- _Aim of the exercise_:
Output exactly, please, the lines of the records below from the one containing "NotArray => BodyNotArray" through the final line.
Data to examine: Begin
Definition is_SetGraphData (e : event) : bool :=
  match e with SetGraphData _ => true | _ => false end.

Definition is_SetData (e : event) : bool :=
  match e with SetData _ => true | _ => false end.

Definition is_ConsoleError (e : event) : bool :=
  match e with ConsoleError _ _ => true | _ => false end.


Definition mount (env : Env) : M unit :=
  fetchAnalytics env ;;
  t ← getTrace;
  if existsb is_SetGraphData t then updateMaxMessages else mret ().

Definition run {A} (m : M A) (s : ViewState) : World :=
  (m {| view := s; trace := [] |}).2.

Definition handleChange (newValue : Z) : M unit := setValue newValue.

(** The ways one run can go, read off the environment; used to state
    what happens on each path. *)
Inductive Outcome : Type :=
| SessionFailed (e : exn)
| NoTokens
| RequestFailed (e : exn)
| NotOk (status : JS.str)
| BodyFailed (e : exn)
| BodyNotArray
| Payload (analyticsData : list TopicAnalytics)
| PayloadWithNull (items : list Item).

Definition outcome (env : Env) : Outcome :=
  match fetchAuthSession env with
  | inl e => SessionFailed e
  | inr session =>
      match tokens session with
      | None => NoTokens
      | Some t =>
          match analyticsRequest env (idToken t) with
          | inl e => RequestFailed e
          | inr response =>
              if ok response then
                match json response with
                | inl e => BodyFailed e
                | inr NotArray => BodyNotArray
                | inr (Items items) =>
                    match records items with
                    | Some analyticsData => Payload analyticsData
                    | None => PayloadWithNull items
                    end
                end
              else NotOk (statusText response)
          end
      end
  end.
Data to examine: End
- _Exercise answer_:
                | inr NotArray => BodyNotArray
                | inr (Items items) =>
                    match records items with
                    | Some analyticsData => Payload analyticsData
                    | None => PayloadWithNull items
                    end
                end
              else NotOk (statusText response)
          end
      end
  end.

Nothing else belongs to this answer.